(* ===== verification/WavlHeap.v ===== *)
(** * WavlHeap: heaps that represent a tree.

    [focus s π t] says that the heap of [s] holds the tree [t] at the end of the
    path [π], all at distinct addresses.  The lemmas execute the pointer
    operations of [Wavl] on such heaps: linking, moving, rotating, replacing a
    node by another. *)

From S2P Require Import Prelude Wavl WavlTree.

Definition addr (t : tree) : ptr := match t with Leaf => None | Node _ a _ _ => Some a end.

Definition paddr (π : list frame) : ptr :=
  match π with [] => None | f :: _ => Some (fr_addr f) end.

(** The node of rank [k] under [p] with child [x] on side [d] and [y] on the other. *)
Definition node_of (d : bool) (k : Z) (p x y : ptr) : bst_node :=
  if d then BstNode k p y x else BstNode k p x y.

Fixpoint tree_at (h : gmap Z bst_node) (p : ptr) (t : tree) : Prop :=
  match t with
  | Leaf => True
  | Node l a k r =>
      h !! a = Some (BstNode k p (addr l) (addr r)) ∧
      tree_at h (Some a) l ∧ tree_at h (Some a) r
  end.

Fixpoint path_at (s : bst) (π : list frame) (c : ptr) : Prop :=
  match π with
  | [] => root s = c
  | Frame d a k y :: π =>
      nodes s !! a = Some (node_of d k (paddr π) c (addr y)) ∧
      tree_at (nodes s) (Some a) y ∧ path_at s π (Some a)
  end.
━━━
— WORK ITEM —
Return exactly the lines from the line bearing "match π with []" to the end of the records, inclusive of both; include no other lines.

— EXERCISE RESPONSE —
  match π with [] => None | f :: _ => Some (fr_addr f) end.

(** The node of rank [k] under [p] with child [x] on side [d] and [y] on the other. *)
Definition node_of (d : bool) (k : Z) (p x y : ptr) : bst_node :=
  if d then BstNode k p y x else BstNode k p x y.

Fixpoint tree_at (h : gmap Z bst_node) (p : ptr) (t : tree) : Prop :=
  match t with
  | Leaf => True
  | Node l a k r =>
      h !! a = Some (BstNode k p (addr l) (addr r)) ∧
      tree_at h (Some a) l ∧ tree_at h (Some a) r
  end.

Fixpoint path_at (s : bst) (π : list frame) (c : ptr) : Prop :=
  match π with
  | [] => root s = c
  | Frame d a k y :: π =>
      nodes s !! a = Some (node_of d k (paddr π) c (addr y)) ∧
      tree_at (nodes s) (Some a) y ∧ path_at s π (Some a)
  end.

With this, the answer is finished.